- _WHAT NEEDS TO BE DONE_: From the first line to the last, write out the material exactly.

- _THE DATA_:
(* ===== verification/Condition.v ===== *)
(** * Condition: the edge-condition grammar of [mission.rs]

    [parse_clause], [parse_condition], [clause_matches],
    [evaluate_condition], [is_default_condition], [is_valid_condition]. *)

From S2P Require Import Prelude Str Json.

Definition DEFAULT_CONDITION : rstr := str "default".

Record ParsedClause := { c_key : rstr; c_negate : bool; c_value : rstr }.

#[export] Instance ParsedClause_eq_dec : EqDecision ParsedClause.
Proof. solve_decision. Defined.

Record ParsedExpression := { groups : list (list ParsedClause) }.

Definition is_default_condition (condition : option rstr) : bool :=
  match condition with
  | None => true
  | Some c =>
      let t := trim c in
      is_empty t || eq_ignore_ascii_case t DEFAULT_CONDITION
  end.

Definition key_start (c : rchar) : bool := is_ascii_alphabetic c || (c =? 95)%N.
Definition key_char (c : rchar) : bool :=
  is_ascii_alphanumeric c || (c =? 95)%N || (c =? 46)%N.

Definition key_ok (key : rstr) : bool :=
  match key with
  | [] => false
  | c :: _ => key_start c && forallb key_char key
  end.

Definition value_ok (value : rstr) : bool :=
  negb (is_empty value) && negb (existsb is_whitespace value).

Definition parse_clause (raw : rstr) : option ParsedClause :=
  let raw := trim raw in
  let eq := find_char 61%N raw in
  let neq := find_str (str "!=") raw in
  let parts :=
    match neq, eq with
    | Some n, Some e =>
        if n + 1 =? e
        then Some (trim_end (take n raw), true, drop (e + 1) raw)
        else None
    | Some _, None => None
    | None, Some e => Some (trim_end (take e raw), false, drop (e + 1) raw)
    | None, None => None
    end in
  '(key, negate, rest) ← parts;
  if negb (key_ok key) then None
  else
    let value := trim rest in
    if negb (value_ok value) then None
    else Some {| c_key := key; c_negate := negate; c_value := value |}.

- _EXERCISE SOLUTION_:
(* ===== verification/Condition.v ===== *)
(** * Condition: the edge-condition grammar of [mission.rs]

    [parse_clause], [parse_condition], [clause_matches],
    [evaluate_condition], [is_default_condition], [is_valid_condition]. *)

From S2P Require Import Prelude Str Json.

Definition DEFAULT_CONDITION : rstr := str "default".

Record ParsedClause := { c_key : rstr; c_negate : bool; c_value : rstr }.

#[export] Instance ParsedClause_eq_dec : EqDecision ParsedClause.
Proof. solve_decision. Defined.

Record ParsedExpression := { groups : list (list ParsedClause) }.

Definition is_default_condition (condition : option rstr) : bool :=
  match condition with
  | None => true
  | Some c =>
      let t := trim c in
      is_empty t || eq_ignore_ascii_case t DEFAULT_CONDITION
  end.

Definition key_start (c : rchar) : bool := is_ascii_alphabetic c || (c =? 95)%N.
Definition key_char (c : rchar) : bool :=
  is_ascii_alphanumeric c || (c =? 95)%N || (c =? 46)%N.

Definition key_ok (key : rstr) : bool :=
  match key with
  | [] => false
  | c :: _ => key_start c && forallb key_char key
  end.

Definition value_ok (value : rstr) : bool :=
  negb (is_empty value) && negb (existsb is_whitespace value).

Definition parse_clause (raw : rstr) : option ParsedClause :=
  let raw := trim raw in
  let eq := find_char 61%N raw in
  let neq := find_str (str "!=") raw in
  let parts :=
    match neq, eq with
    | Some n, Some e =>
        if n + 1 =? e
        then Some (trim_end (take n raw), true, drop (e + 1) raw)
        else None
    | Some _, None => None
    | None, Some e => Some (trim_end (take e raw), false, drop (e + 1) raw)
    | None, None => None
    end in
  '(key, negate, rest) ← parts;
  if negb (key_ok key) then None
  else
    let value := trim rest in
    if negb (value_ok value) then None
    else Some {| c_key := key; c_negate := negate; c_value := value |}.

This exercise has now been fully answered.